Рабство с своими основными тремя приемами личного насилия: солдатства, дани за землю, поддерживаемой солдатством, и дани, облагающей всех жителей прямыми и косвенными податями и поддерживаемой точно так же солдатством, существует точно такое же, как и прежде. Мы только не видим его потому, что каждая из трех форм рабства получила новое оправдание, заслоняющее от нас его значение. Личное насилие вооруженных против безоружных получило оправдание защиты отечества от воображаемых врагов его; в сущности же оно имеет одно старое значение: подчинение покоренных насилующим. Насилие отобрания земли у трудящихся над нею получило оправдание награды за услуги для мнимого общего блага и утверждается правом наследства; в сущности же оно то же обезземеление и порабощение людей, которое произведено было войском (властью). Последнее же, денежное - податное насилие - самое сильное и главное в настоящее время, получило самое удивительное оправдание: лишение людей их имущества, свободы, всего их блага делается во имя свободы, общего блага. В сущности же оно не что иное, как то же рабство, только безличное.

Где будет насилие, возведенное в закон, там будет и рабство. Будет ли насилие выражаться тем, что будут наезжать князья с дружинами, побивать жен и детей и спускать на дым селения, или в том, что рабовладельцы будут взимать работу или деньги за землю с рабов и в случае неуплаты будут призывать вооруженных, или что одни люди будут обкладывать других данями и будут разъезжать с оружием по селам, или министерство внутренних дел будет собирать деньги через губернаторов и становых и в случае отказа от платежа высылать военные команды - словом, покуда будет насилие, поддерживаемое штыками, не будет распределения богатства между людьми, а богатство будет все уходить к насильникам.

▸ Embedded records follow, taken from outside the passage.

(* ===== verification/Capture.v ===== *)
(** * Capture: from the broker to the inspector's window

    The capture thread of the inspector ([inspector/inspectorworker.cpp]) on the
    socket the broker mirrors its traffic to, and the window it feeds. *)

From S2P Require Import Prelude Keys CppString SafeQueue SubscriptionRegistry MessageHeader.
From S2P Require Import Stats Payload Wire Worker Uuid Discovery Broker BrokerFacts BrokerTheorems.
From S2P Require Import Logger Inspector.

Section capture.
Context `{StatsRuntime} `{!HeaderParser} `{QtText} {G : Type} `{HexGen G} {S : Type} `{ZmqSocket S}
  `{UnorderedOrder}.
Context (tz : Z -> Z) (parse_stats : string -> option SystemStats).

Implicit Types w : broker_world (G:=G) (S:=S).

(** ** The capture thread *)

(** [while (m_running)]: what the flag and the clock read in each round; the
    packets it emits. *)
Fixpoint inspector_run (ticks : list (bool * Z)) : M S (list InspectorPacket) :=
  match ticks with
  | (true, now) :: ticks =>
      p ← capture_round (getCurrentTimestamp tz now);
      ps ← inspector_run ticks;
      mret (option_list p ++ ps)
  | _ => mret []
  end.

(** The signal is queued to the window's thread. *)
Definition show_packets (ps : list InspectorPacket) (win : MainWindow) : MainWindow :=
  foldl (fun win p => onNewPacket parse_stats p win) win ps.

(** ** The traffic *)

Record traffic := mkTraffic {
  tr_now : Z;
  tr_header : MessageHeader;
  tr_payload : string;
  tr_sender : string;
  tr_peer : bool
}.

Definition process_all (ms : list traffic) : M broker_world unit :=
  mfor (fun m => processMessage (tr_now m) (tr_header m) (tr_payload m) (tr_sender m) (tr_peer m)) ms.

(** The message as the broker mirrors it: only an id and the broker's name are
    added, to a message that has no id. *)
Record mirrored (m : traffic) (env : Envelope) : Prop := {
  mi_key : handler_key (header env) = handler_key (tr_header m);
  mi_topic : topic (header env) = topic (tr_header m);
  mi_sender : sender_id (header env) = sender_id (tr_header m);
  mi_payload : payload env = tr_payload m;
  mi_uuid : message_uuid (tr_header m) <> "" -> header env = tr_header m
}.

(** What a row of the inspector says about a message. *)
Record displays (env : Envelope) (p : InspectorPacket) : Prop := {
  di_header : ip_header p ≡ header env;
  di_payload : ip_payload p = payload env;
  di_sender : ip_senderId p = sender_id (header env);
  di_key : ip_key p = handler_key (header env);
  di_topic : ip_topic p = topic (header env)
}.

(** ** Lemmas *)

Lemma stamped_mirrored m w : mirrored m (mkEnvelope _ (stamped (tr_header m) w) (tr_payload m)).
Proof. unfold stamped. case_decide; by split. Qed.

Lemma process_all_mirrors P ok Q ms w :
  routing_socket P ok -> accepting Q -> sockets_ready P Q w -> Forall (fun m => header_wf (tr_header m)) ms ->
  exists w' sent, process_all ms w = (w', Ok tt) /\ sockets_ready P Q w' /\
    zmq_sent (bw_inspector w') = zmq_sent (bw_inspector w) ++ (wire_frames <$> sent) /\
    Forall2 mirrored ms sent /\ Forall (fun env => header_wf (header env)) sent.
Proof.
  intros HP HQ. revert w. induction ms as [|m ms IH]; intros w Hw Hf.
  { exists w, []. rewrite app_nil_r. by split_and!. }
  apply Forall_cons in Hf as [Hm Hf].
  destruct (processMessage_exact P ok HP Q HQ (tr_now m) (tr_header m) (tr_payload m) (tr_sender m) (tr_peer m) w Hw)
    as (w1 & E & Hw1 & K). destruct (process_core _ _ _ _ _ _) as [b [[ids hb] q]]. destruct K as (_ & _ & K & _).
  destruct (IH w1 Hw1 Hf) as (w' & sent & E' & Hw' & Es & J2 & J3).
  exists w', (mkEnvelope _ (stamped (tr_header m) w) (tr_payload m) :: sent). split_and!; [|done|..].
  - unfold process_all in *. cbn [mfor]. by rewrite (bind_ok _ _ _ _ _ E).
  - rewrite Es, K, <-app_assoc. done.
  - apply Forall2_cons. split; [apply stamped_mirrored|done].
  - apply Forall_cons. split; [|done]. cbn [header]. unfold stamped. case_decide; eauto with wisp.
Qed.

Lemma inspector_run_idle ticks (r : S) :
  zmq_current r = [] -> zmq_pending r = [] ->
  exists r', inspector_run ticks r = (r', Ok []) /\ zmq_current r' = [] /\ zmq_pending r' = [].
Proof.
  revert r. induction ticks as [|[b now] ticks IH]; intros r Hc Hp; [by exists r|].
  destruct b; [|by exists r]. cbn [inspector_run].
  destruct (zmq_recv_again r Hc Hp) as (r1 & E & C1 & P1).
  assert (Er : recv true r = (r1, Ok None)).
  { unfold recv, mbind, M_bind, socket_recv. by rewrite E. }
  destruct (IH r1 C1 P1) as (r' & E' & C' & P'). exists r'. split_and!; [|done|done].
  assert (Ec : capture_round (getCurrentTimestamp tz now) r = (r1, Ok None)).
  { unfold capture_round. by rewrite (bind_ok _ _ _ _ _ Er). }
  by rewrite (bind_ok _ _ _ _ _ Ec), (bind_ok _ _ _ _ _ E').
Qed.

Lemma inspector_run_all ticks (r : S) sent :
  Forall (fun t => t.1 = true) ticks -> (length sent <= length ticks)%nat ->
  Forall (fun env => header_wf (header env) /\ header_encodable IsStructurallyValidUTF8 (header env)) sent ->
  zmq_current r = [] -> zmq_pending r = wire_frames <$> sent ->
  exists r' ps, inspector_run ticks r = (r', Ok ps) /\ zmq_current r' = [] /\ zmq_pending r' = [] /\
    Forall2 displays sent ps.
Proof.
  revert r sent. induction ticks as [|[b now] ticks IH]; intros r sent Ht Hl He Hc Hp.
  { destruct sent; [|cbn in Hl; lia]. by exists r, []. }
  destruct sent as [|env sent].
  { destruct (inspector_run_idle ((b, now) :: ticks) r Hc Hp) as (r' & E & C & P). by exists r', []. }
  apply Forall_cons in Ht as [Hb Ht]. cbn in Hb. subst b. apply Forall_cons in He as [[Hw Hv] He].
  destruct (envelope_of_wire_frames env Hw Hv) as (h & Eh & Heq).
  destruct (recv_next true r _ _ Hc Hp) as (r1 & E1 & C1 & P1 & _). rewrite Eh in E1.
  cbn in Hl. destruct (IH r1 sent Ht ltac:(lia) He C1 P1) as (r' & ps & E' & C' & P' & J2).
  exists r', (packet_of_envelope (getCurrentTimestamp tz now) (mkEnvelope _ h (payload env)) :: ps).
  split_and!; [|done|done|].
  - cbn [inspector_run].
    assert (Ec : capture_round (getCurrentTimestamp tz now) r =
      (r1, Ok (Some (packet_of_envelope (getCurrentTimestamp tz now) (mkEnvelope _ h (payload env)))))).
    { unfold capture_round. by rewrite (bind_ok _ _ _ _ _ E1). }
    by rewrite (bind_ok _ _ _ _ _ Ec), (bind_ok _ _ _ _ _ E').
  - apply Forall2_cons. split; [|done]. destruct Heq. by split.
Qed.

Lemma onNewPacket_history p win :
  (zlen (m_packetHistory win) < MaxPacketHistory)%Z ->
  m_packetHistory (onNewPacket parse_stats p win) = m_packetHistory win ++ [p].
Proof.
  intros Hz. unfold onNewPacket.
  destruct (show_stats_same parse_stats p (note_topic (ip_topic p) (append_packet p win))) as [s ->].
  cbn [set_stats m_packetHistory]. destruct (note_topic_history parse_stats (ip_topic p) (append_packet p win)) as [-> _].
  unfold append_packet. rewrite decide_False; [done|]. cbn [set_history m_packetHistory].
  rewrite zlen_app. change (zlen [p]) with 1%Z. lia.
Qed.

Lemma show_packets_history ps win :
  (zlen (m_packetHistory win) + zlen ps <= MaxPacketHistory)%Z ->
  m_packetHistory (show_packets ps win) = m_packetHistory win ++ ps.
Proof.
  revert win. induction ps as [|p ps IH]; intros win Hz; [by rewrite app_nil_r|].
  change (p :: ps) with ([p] ++ ps) in Hz. rewrite zlen_app in Hz. change (zlen [p]) with 1%Z in Hz.
  pose proof (zlen_nonneg ps). unfold show_packets in *. cbn [foldl].
  rewrite IH; rewrite onNewPacket_history by lia; [by rewrite <-app_assoc|]. rewrite zlen_app.
  change (zlen [p]) with 1%Z. lia.
Qed.

(** ** Theorem *)

(** C28. Nothing the broker handles escapes the inspector.  The broker processes
    any messages, routed or not (control messages, duplicates, messages of unknown
    clients): every one of them is published for the inspector, in order, with its
    key, topic, sender and payload.  A capture thread that stays running for as many
    rounds as there are messages emits one packet for each, and until the history is
    full the window gets one row for each, in the same order, showing the same
    header and payload. *)
Theorem inspector_shows_traffic P ok Q ms w :
  routing_socket P ok -> accepting Q -> sockets_ready P Q w -> Forall (fun m => header_wf (tr_header m)) ms ->
  exists w' sent, process_all ms w = (w', Ok tt) /\
    zmq_sent (bw_inspector w') = zmq_sent (bw_inspector w) ++ (wire_frames <$> sent) /\
    Forall2 mirrored ms sent /\
    forall ticks (r : S) win,
      Forall (fun env => header_encodable IsStructurallyValidUTF8 (header env)) sent ->
      zmq_current r = [] -> zmq_pending r = wire_frames <$> sent ->
      Forall (fun t => t.1 = true) ticks -> (length ms <= length ticks)%nat ->
      (zlen (m_packetHistory win) + zlen ms <= MaxPacketHistory)%Z ->
      exists r' ps, inspector_run ticks r = (r', Ok ps) /\ zmq_pending r' = [] /\
        m_packetHistory (show_packets ps win) = m_packetHistory win ++ ps /\ Forall2 displays sent ps.
Proof.
  intros HP HQ Hw Hf. destruct (process_all_mirrors P ok Q ms w HP HQ Hw Hf) as (w' & sent & E & _ & Es & J2 & J3).
  exists w', sent. split_and!; [done|done|done|]. intros ticks r win He Hc Hp Ht Hl Hz.
  pose proof (Forall2_length _ _ _ J2) as L2.
  destruct (inspector_run_all ticks r sent Ht) as (r' & ps & E' & _ & P' & Hd);
    [by rewrite <-L2|apply Forall_and; by split|done|done|].
  exists r', ps. split_and!; [done|done| |done]. apply show_packets_history.
  pose proof (Forall2_length _ _ _ Hd) as L3. unfold zlen in *. lia.
Qed.

End capture.
(* ===== verification/CBindings.v ===== *)
(** * The C bindings of the messages ([common/generated-c/*.pb-c.{h,c}])

    The generated C code is tables (one descriptor per message) and wrappers
    around the protobuf-c runtime, which reads and writes a struct by its
    descriptor.  The tables are data here; an [offsetof] is the name of the
    member, a pointer to a descriptor is the descriptor's full name.

    protobuf-c is not part of the repository: [ProtobufC] states how it encodes a
    field of each kind the tables use, in terms of the wire format of
    [ProtoRuntime], and [ProtobufCReader] how it reads one.  The theorems: the tables are
    consistent, C and C++ write the same bytes, and C reads what C++ wrote. *)

From S2P Require Import Prelude MessageHeader Stats Update Wire.
From Stdlib Require Import SpecFloat.
#[local] Open Scope Z_scope.

(** ** Descriptors *)

Inductive ProtobufCLabel := LABEL_NONE | LABEL_REPEATED.
Inductive ProtobufCType := TYPE_STRING | TYPE_INT32 | TYPE_INT64 | TYPE_DOUBLE | TYPE_MESSAGE.

Record ProtobufCFieldDescriptor := mkField {
  fd_name : string;
  fd_id : Z;
  fd_label : ProtobufCLabel;
  fd_type : ProtobufCType;
  fd_quantifier_offset : option string;
  fd_offset : string;
  fd_descriptor : option string;
  fd_default_empty : bool  (** [&protobuf_c_empty_string] *)
}.

Record ProtobufCMessageDescriptor := mkDescriptor {
  md_name : string;
  md_short_name : string;
  md_c_name : string;
  md_package_name : string;
  md_n_fields : nat;
  md_fields : list ProtobufCFieldDescriptor;
  md_fields_sorted_by_name : list nat;
  md_n_field_ranges : nat;
  md_field_ranges : list (Z * nat)
}.

Definition broker__message_header__field_descriptors : list ProtobufCFieldDescriptor :=
  [mkField "handler_key" 1 LABEL_NONE TYPE_STRING None "handler_key" None true;
   mkField "sender_id" 2 LABEL_NONE TYPE_STRING None "sender_id" None true;
   mkField "topic" 3 LABEL_NONE TYPE_STRING None "topic" None true;
   mkField "origin_broker_id" 5 LABEL_NONE TYPE_STRING None "origin_broker_id" None true;
   mkField "message_uuid" 6 LABEL_NONE TYPE_STRING None "message_uuid" None true;
   mkField "transfer_id" 7 LABEL_NONE TYPE_STRING None "transfer_id" None true;
   mkField "sequence_number" 8 LABEL_NONE TYPE_INT32 None "sequence_number" None false;
   mkField "sequence_count" 9 LABEL_NONE TYPE_INT32 None "sequence_count" None false;
   mkField "reply_topic" 11 LABEL_NONE TYPE_STRING None "reply_topic" None true].

Definition broker__message_header__field_indices_by_name : list nat := [0; 4; 3; 8; 1; 7; 6; 2; 5]%nat.

Definition broker__message_header__number_ranges : list (Z * nat) := [(1, 0%nat); (5, 3%nat); (11, 8%nat); (0, 9%nat)].

Definition broker__message_header__descriptor : ProtobufCMessageDescriptor :=
  mkDescriptor "broker.MessageHeader" "MessageHeader" "Broker__MessageHeader" "broker" 9
    broker__message_header__field_descriptors broker__message_header__field_indices_by_name 3
    broker__message_header__number_ranges.

Definition broker__client_info__field_descriptors : list ProtobufCFieldDescriptor :=
  [mkField "id" 1 LABEL_NONE TYPE_STRING None "id" None true;
   mkField "subscriptions" 2 LABEL_REPEATED TYPE_STRING (Some "n_subscriptions") "subscriptions" None true].

Definition broker__client_info__field_indices_by_name : list nat := [0; 1]%nat.

Definition broker__client_info__number_ranges : list (Z * nat) := [(1, 0%nat); (0, 2%nat)].

Definition broker__client_info__descriptor : ProtobufCMessageDescriptor :=
  mkDescriptor "broker.ClientInfo" "ClientInfo" "Broker__ClientInfo" "broker" 2
    broker__client_info__field_descriptors broker__client_info__field_indices_by_name 1
    broker__client_info__number_ranges.

Definition broker__system_stats__field_descriptors : list ProtobufCFieldDescriptor :=
  [mkField "broker_id" 1 LABEL_NONE TYPE_STRING None "broker_id" None true;
   mkField "clients_count" 2 LABEL_NONE TYPE_INT32 None "clients_count" None false;
   mkField "peers_count" 3 LABEL_NONE TYPE_INT32 None "peers_count" None false;
   mkField "msgs_per_sec" 4 LABEL_NONE TYPE_INT32 None "msgs_per_sec" None false;
   mkField "kb_per_sec" 5 LABEL_NONE TYPE_DOUBLE None "kb_per_sec" None false;
   mkField "total_msgs" 6 LABEL_NONE TYPE_INT64 None "total_msgs" None false;
   mkField "uptime_sec" 7 LABEL_NONE TYPE_INT64 None "uptime_sec" None false;
   mkField "connected_clients" 8 LABEL_REPEATED TYPE_MESSAGE (Some "n_connected_clients") "connected_clients"
     (Some "broker.ClientInfo") false].

Definition broker__system_stats__field_indices_by_name : list nat := [0; 1; 7; 4; 3; 2; 5; 6]%nat.

Definition broker__system_stats__number_ranges : list (Z * nat) := [(1, 0%nat); (0, 8%nat)].

Definition broker__system_stats__descriptor : ProtobufCMessageDescriptor :=
  mkDescriptor "broker.SystemStats" "SystemStats" "Broker__SystemStats" "broker" 8
    broker__system_stats__field_descriptors broker__system_stats__field_indices_by_name 1
    broker__system_stats__number_ranges.

Definition communication__update__field_descriptors : list ProtobufCFieldDescriptor :=
  [mkField "id" 1 LABEL_NONE TYPE_STRING None "id" None true;
   mkField "message" 2 LABEL_NONE TYPE_STRING None "message" None true;
   mkField "timestamp_utc" 3 LABEL_NONE TYPE_INT64 None "timestamp_utc" None false].

Definition communication__update__field_indices_by_name : list nat := [0; 1; 2]%nat.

Поразительной иллюстрацией истинности этого положения служит проект Джорджа о национализации земли. Джордж предлагает признать всю землю государственной собственностью и поэтому все налоги, как прямые, так и косвенные, заменить земельной рентой. То есть, чтобы всякий, пользующийся землею, платил государству стоимость ее ренты. Что же было бы? Рабство земельное было бы все уничтожено в пределах государства, т. е. земля принадлежала бы государству: Англии - своя, Америке - своя и т. д., т. е. было бы рабство, определяемое количеством пользования землею.

Может быть, и улучшилось бы положение некоторых рабочих (земельных); но как скоро осталось бы насильственное взимание податей за ренту, осталось бы и рабство. Земледелец, после неурожая не будучи в силах заплатить ренту, которую взыскивают с него силою, чтобы не лишиться всего, должен будет для удержания за собой земли закабалиться к тому человеку, у которого будут деньги.

Если течет ведро, то наверно есть в нем дыра. Глядя на дно ведра, нам может казаться, что вода течет из разных дыр; но сколько бы мы ни затыкали этих воображаемых дыр снаружи, вода все будет течь. Чтобы остановить течение, надо найти то место, в которое уходит вода из ведра, и заткнуть его изнутри. То же самое и с предполагаемыми мерами для прекращения неправильного распределения богатств, для затыкания тех дыр, через которые уходит богатство от народа. Говорят; устройте корпорации рабочих, сделайте капитал общественной собственностью, сделайте землю национальной собственностью. Все это - только затыкание снаружи тех мест, из которых нам кажется, что течет вода. Чтобы остановить утекание богатств из рук рабочих в руки нерабочих, нужно найти изнутри ту дыру, через которую происходит это утекание. Дыра эта есть насилие вооруженного над безоружным, насилие войска, посредством которого отбираются и самые люди от труда, и земля от людей, и произведения труда людей. Покуда будет один вооруженный человек с признанием за ним права убить какого бы то ни было другого человека, до тех пор будет неправильное распределение богатств, т. е. рабство.